Na Argentina houve uma decisão da Suprema Corte de revogar os direitos de impunidade. Esse é um problema crucial. Aqui, eu espero que a Justiça também decida se a Lei de Anistia torna, ou não, imprescritível o crime de tortura. Espero que não (continue imprescritível). Na Argentina, essa decisão foi tomada com base no direito internacional, reconhecido pela ONU.
No Brasil, a abertura dos arquivos depende mais de quem? Do Executivo ou da Justiça?
Depende mais do Executivo. O Judiciário já abriu, com sentença transitada em julgado (NR: sentença contra a qual não cabe mais recursos) sobre a Guerrilha do Araguaia. Só falta ser cumprida pelas Forças Armadas, que alegam não ter mais os documentos. Eu acho meio implausível eles não terem documentos de uma operação que envolveu mais de 30 mil pessoas durante três anos. Foi a maior operação militar já feita no país desde a ditadura.
Sim…
Já tem milhares de documentos abertos para contar histórias. Já temos memórias reveladas. Arquivos estaduais, da Polícia Federal, do SNI (Serviço Nacional de Informação), do Conselho de Segurança Nacional, já está tudo aberto. Mas os documentos do Araguaia e as informações sobre tortura nunca foram abertos. Essa é grande questão.
Acredita que o presidente Lula ainda pode fazer algo neste final de mandato?
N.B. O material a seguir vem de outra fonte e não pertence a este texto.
(** An open circuit: until the recovery timeout has passed every call is
    answered with an error at once, the inner provider is not called and
    nothing changes; afterwards the call reaches the inner provider, a
    transient failure reopens the circuit at the time the call ends, a
    success closes it or is counted as one of several needed probes, and an
    error of the caller's own leaves it half-open. *)
Theorem open_circuit_behaviour (r : CompletionRequest Value) (cb : CB) (t0 now : Instant) :
  circuit_state cb = Open -> opened_at (bstate cb) = Some t0 ->
  (now - t0 < recovery_timeout (config cb) ->
     exists reason, complete r cb now = (Err (RequestFailed (model_name (inner cb)) reason), cb, now))
  /\ (recovery_timeout (config cb) <= now - t0 ->
     let '(res, p', t') := complete r (inner cb) now in
     exists b', complete r cb now = (res, mkProvider _ p' b' (config cb), t')
     /\ match res with
        | Ok _ => if half_open_successes_needed (config cb) <=? 1
                  then state b' = Closed /\ consecutive_failures b' = 0
                  else state b' = HalfOpen /\ half_open_successes b' = 1
        | Err e => if is_transient e
                   then state b' = Open /\ opened_at b' = Some t'
                   else state b' = HalfOpen
        end).
Proof.
  unfold circuit_state. intros Hs Ho. split; intros Ht.
  - simpl. unfold guarded, check_allowed. rewrite Hs, Ho, (proj2 (Z.leb_gt _ _)) by lia.
    eexists. by destruct cb.
  - destruct (complete r (inner cb) now) as [[res p'] t'] eqn:E.
    simpl. unfold guarded, check_allowed. rewrite Hs, Ho, (proj2 (Z.leb_le _ _)) by lia.
    rewrite E. destruct res as [resp|e]; eexists; (split; [done|]).
    + unfold record_success. simpl. change (wrapping_add 32 0 1) with 1.
      by destruct (_ <=? 1).
    + unfold record_failure. by destruct (is_transient e).
Qed.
Os militares no Brasil estão incorporados à democracia. Não se trata do bem contra o mal. São pessoas que não se envolveram em violações de direitos humanos. São dois problemas: eles têm dificuldade em discutir o significado do Golpe de 1964. Muitos deles afirmam que o golpe foi para restaurar a democracia, e não para instaurar uma ditadura. E alguns temem que a liberação dos documentos sirva para julgar pessoas. Mas não tem quase ninguém daquele período na ativa para ser julgado.
Há esse receio…
Acho ridiculo falar em revanchismo. Quando se discute justiça e liberdade não se fala em revanchismo, e sim em democracia. Eu convivi com chefes militares enquanto fui ministro. São pessoas de bem, com sentimento nacional, espírito democrático. Mas não é fácil. Não se pode aceitar vetos deles (dos militares). A democracia tem que avançar.